Advisory Council on the Misuse of Drugs
Hidden Harm: responding to the needs of children [2003]

Six key messages from the Inquiry:

• We estimate there are between 250,000 and 350,000 children of problem drug users in the UK – about one for every problem drug user.
• Parental problem drug use can and does cause serious harm to children at every age from conception to adulthood.
• Reducing the harm to children from parental problem drug use should become a main objective of policy and practice.
• Effective treatment of the parent can have major benefits for the child.
• By working together, services can take many practical steps to protect and improve the health and well-being of affected children.
• The number of affected children is only likely to decrease when the number of problem drug users decreases.

The Advisory Council on the Misuse of Drugs has a statutory duty to advise the Government on drugs of misuse and the health and social problems these may cause. Its Prevention Working Group carries out in-depth Inquiries into aspects of drug misuse that are causing particular concern, with the aim of producing reports that will be helpful to policy makers, service providers and others. In 2000, the Council thus decided to launch an Inquiry that would have the children of problem drug users as its centre of attention. Its terms of reference were to:

  • estimate the number of children so affected in the UK;

  • examine the immediate and long-term consequences of parental drug use for these children from conception through to adolescence;

  • consider the current involvement of relevant health, social care, education, criminal justice and other services;

  • identify the best policy and practice here and abroad; and

  • make policy and practice recommendations.

... the Working Group accepts that not all drug use is incompatible with being a good parent. Our Inquiry has thus focused squarely on parental problem drug use and its actual and potential effect on children. By problem drug use we mean drug use with serious negative consequences of a physical, psychological, social and interpersonal, financial or legal nature for users and those around them. Such drug use will usually be heavy, with features of dependence. In the United Kingdom at present this typically involves use of one or more of the following: heroin and other opiates, benzodiazepines, cocaine or amphetamines.

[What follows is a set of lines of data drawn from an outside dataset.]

Lemma gives_returns {A} (m : Ir A) E n (Φ : A -> tenv -> N -> Prop) (P : A -> Prop) :
  returns P m -> gives m E n Φ -> gives m E n (fun a E' n' => P a /\ Φ a E' n').
Proof.
  intros Hr Hg c Hs Hw. destruct (Hg c Hs Hw) as (a & c' & E' & n' & Em & ? & ? & ? & ? & ?).
  exists a, c', E', n'. split_and!; try done. by eapply Hr.
Qed.

(** A step of the translator that keeps what the loop relies on. *)
Record stepped_on (n : nat) (d d' : Dis) : Prop := mk_stepped_on {
  so_same : same d';
  so_count : num_insns d' = num_insns d + 1;
  so_code : is_jmp d' = Next -> decodable n (pc_next d');
  so_range : in_range 64 (pc_next d')
}.

Lemma after_decode_gives n d r E m :
  same r.1 -> base E m -> in_range 64 (pc_next r.1) -> num_insns r.1 = num_insns d + 1 ->
  (is_jmp r.1 = Next -> r.2 = true -> decodable n (u64 (pc_next r.1 + cur_insn_len r.1))) ->
  gives (after_decode decode_xthead r) E m (fun d' _ _ => stepped_on n d d').
Proof.
  intros Hs Hb Hp Hn Hc. destruct r as [d1 ok]. cbn [fst snd] in *.
  assert (Hfin : forall d2, same d2 -> num_insns d2 = num_insns d + 1 ->
    (is_jmp d2 = Next -> decodable n (u64 (pc_next d2 + cur_insn_len d2))) ->
    stepped_on n d (let d := set_counts (u64 (pc_next d2 + cur_insn_len d2)) (num_insns d2) d2 in
      if bool_decide (is_jmp d = Next) && (page_byte_limit d <=? pc_next d)
      then set_is_jmp TooMany d else d)).
  { intros d2 Hs2 Hn2 Hc2. cbn zeta. case_if; split; try done.
    - by apply same_set_is_jmp, same_set_counts.
    - by apply wrap_range.
    - by apply same_set_counts.
    - by apply wrap_range. }
  unfold after_decode, decode_vendor_thead. cbn [fst snd]. destruct ok.
  - repeat (apply gives_bind, gives_ret; intros _ _). apply gives_ret. apply Hfin; auto.
  - rewrite (same_cfg _ _ Hs), no_vendor. apply gives_bind, gives_ret. intros _ _. apply gives_bind.
    pose proof (lay_pc _ (same_layout _ _ Hs)). pose proof (base_n _ _ Hb). rename Hb into Hbase.
    typing. by apply Hfin; [apply same_set_is_jmp|..].
Qed.

Lemma gives_ext {A} (m m' : Ir A) E n (Φ : A -> tenv -> N -> Prop) :
  (forall c, m c = m' c) -> gives m' E n Φ -> gives m E n Φ.
Proof.
  intros H Hg c Hs Hw. destruct (Hg c Hs Hw) as (a & c' & E' & n' & Em & Hrest).
  exists a, c', E', n'. by rewrite H.
Qed.

Lemma translate_insn_gives n d E m :
  same d -> base E m -> in_range 64 (pc_next d) -> is_jmp d = Next -> decodable (S n) (pc_next d) ->
  gives (insn_start d ≫= translate_insn) E m (fun d' _ _ => stepped_on n d d').
Proof.
  intros Hs Hb Hp Hj Hcode. apply gives_bind. unfold insn_start, gen_insn_start. apply gives_bind.
  apply gives_emit; [apply wt_at_other; [reflexivity|in_context]|]. intros _ _. apply gives_ret. intros _ _.
  set (d1 := set_counts (pc_next d) (num_insns d + 1) d).
  assert (Hs1 : same d1) by by apply same_set_counts.
  pose proof (decode_insn_eq addr_of MSTATUS_OFFSET decode32 decode16 fetch16 fetch32 d0 d1 Hs1) as Hdec.
  change (pc_next d1) with (pc_next d) in Hdec. cbn [decodable] in Hcode.
  eapply gives_ext; [apply after_decode_eq|].
  destruct (insn_at (pc_next d)) as [[|i|] len] eqn:Ei; [| |done].
  - destruct Hdec as (d' & Hd' & ->). apply gives_bind, gives_ret. intros _ _.
    assert (Hs' : same d') by (destruct Hd' as [->|[? ->]]; [done|by apply same_set_insn]).
    apply after_decode_gives; try done; by destruct Hd' as [->|[? ->]].
  - destruct Hdec as (op & ->). set (d2 := set_insn op len d1).
    assert (Hs2 : same d2) by by apply same_set_insn. destruct Hcode as [Hf Hnext]. apply gives_bind.
    eapply gives_mono; [eapply (gives_returns _ _ _ _ (fun r : Dis * bool =>
      is_jmp r.1 = Next -> r.2 = true -> enabled (cfg d0) i = true /\ ends_block i = false))|].
    + intros c [d' ok] c' Et. cbn [fst snd]. intros Hj' ->. destruct (enabled (cfg d0) i) eqn:En.
      * split; [done|]. destruct (ends_block i) eqn:Eb; [|done].
        apply trans_ends in Et; [cbn in Et; congruence|by rewrite (same_cfg _ _ Hs2)|done].
      * rewrite trans_disabled in Et by by rewrite (same_cfg _ _ Hs2). by injection Et.
    + apply trans_tsafe; [apply Hs2|done|done|done].
    + intros [d' ok] E' m' HE Hm [Hret Hend] _ _. cbn [fst snd] in *.
      assert (H' : pc_next d' = pc_next d /\ cur_insn_len d' = len /\ num_insns d' = num_insns d + 1)
        by by destruct Hend as [->| ->].
      destruct H' as (E1 & E2 & E3). apply after_decode_gives; cbn [fst snd]; rewrite ?E1, ?E2; try done.
      * by eapply same_ended.
      * by eapply base_mono.
      * intros Hj' Hok. apply Hnext; by apply Hret.
Qed.

Lemma translator_loop_gives fuel d E m :
  same d -> base E m -> in_range 64 (pc_next d) -> is_jmp d = Next ->
  (0 < fuel)%nat -> max_insns d0 - num_insns d <= Z.of_nat fuel -> decodable fuel (pc_next d) ->
  gives (translator_loop fuel d) E m (fun d' _ _ => same d' /\ in_range 64 (pc_next d')).
Proof.
  revert d E m. induction fuel as [|fuel IH]; intros d E m Hs Hb Hp Hj Hf Hmax Hcode; [lia|].
  cbn [RvTrans.translator_loop]. eapply gives_ext; [apply bind_assoc|].
  apply gives_bind. eapply gives_mono; [by apply (translate_insn_gives fuel)|].
  intros d1 E1 m1 HE Hm [Hs1 Hn Hc1 Hr1] _ _. case_bool_decide as Hj1; [|by apply gives_ret].
  destruct (Z.leb_spec (max_insns d1) (num_insns d1)) as [Hle|Hgt].
  - apply gives_ret. split; [by apply same_set_is_jmp|done].
  - rewrite (same_max _ _ Hs1) in Hgt. apply IH; auto; [by eapply base_mono|lia|lia].
Qed.

Lemma tb_stop_gives d E n :
  layout d -> base E n -> in_range 64 (pc_next d) -> gives (tb_stop d) E n (fun _ _ _ => True).
Proof.
  intros Hl Hbase Hp. pose proof (lay_pc _ Hl). pose proof (base_n _ _ Hbase).
  unfold tb_stop. destruct (is_jmp d); typing; done.
Qed.

Lemma translate_block_gives E n :
  ready d0 -> base E n -> decodable (Z.to_nat (Z.max 1 (max_insns d0))) (pc_next d0) ->
  gives (translate_block d0) E n (fun _ _ _ => True).
Proof.
  intros [Hl Hj Hn Hp] Hb Hcode. unfold RvTrans.translate_block. apply gives_bind.
  eapply gives_mono; [apply translator_loop_gives; try done; lia|].
  intros d E1 n1 HE Hm [Hs1 Hr] _ _. apply gives_bind.
  eapply gives_mono; [apply tb_stop_gives; [apply Hs1|by eapply base_mono|done]|].
  intros [] E2 n2 _ _ _ _ _. by apply gives_ret.
Qed.

(** C4: The translator never panics and its output is well typed: for guest code of any
    of the modelled instructions, CSR accesses and atomics included, whether or not their
    extensions are enabled, translating a block succeeds and leaves a well-formed context
    in which every op refers to existing variables, writes variables wide enough for its
    result and uses constants that fit their type. *)
Theorem translate_block_typed c :
  ready d0 -> fresh_context c -> well_typed c = true ->
  decodable (Z.to_nat (Z.max 1 (max_insns d0))) (pc_next d0) ->
  exists size c', translate_block d0 c = Some (size, c') /\
    Context.wf c' /\ well_typed c' = true.
Proof.
  intros Hr Hf Hw Hcode. destruct (fresh_static c Hf) as (E & n & Hs & Hb).
  destruct (translate_block_gives E n Hr Hb Hcode c Hs Hw) as (size & c' & E' & n' & Et & Hs' & Hw' & _).
  exists size, c'. split_and!; try done. by apply Hs'.
Qed.
End Block.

The Working Group is well aware that problem drinking by parents can have serious consequences for their children and that there are probably at least as many children thus affected as by problem drug use. Parental smoking is also harming the health of many hundreds of thousands of children in this country. However, it was decided that it was beyond the scope of the Inquiry to do justice to these two major topics. Our main focus is therefore on problem drug use, with the impact of alcohol or tobacco being considered as additional factors. Nevertheless, many of the recommendations we make for protecting and supporting the children of problem drug users will also be applicable to the children of problem drinkers.

We have written this report with the aim of illuminating an aspect of the harm caused by drug use that until now has remained largely hidden. By highlighting both the size and seriousness of the problem, we hope we can stimulate vigorous efforts by both policy makers and service providers to address the needs of some of this country’s most vulnerable children.

Maternal drug use during pregnancy can seriously affect fetal growth, but assessing the impact is usually impossible, with multiple drugs being taken in various doses against a background of other unfavourable circumstances. There is serious concern about the effect of cocaine on fetal development. Heroin and other opiates, cocaine and benzodiazepines can all cause severe neonatal withdrawal symptoms. The damaging effects of tobacco and alcohol are well established, and cannabis is not risk free.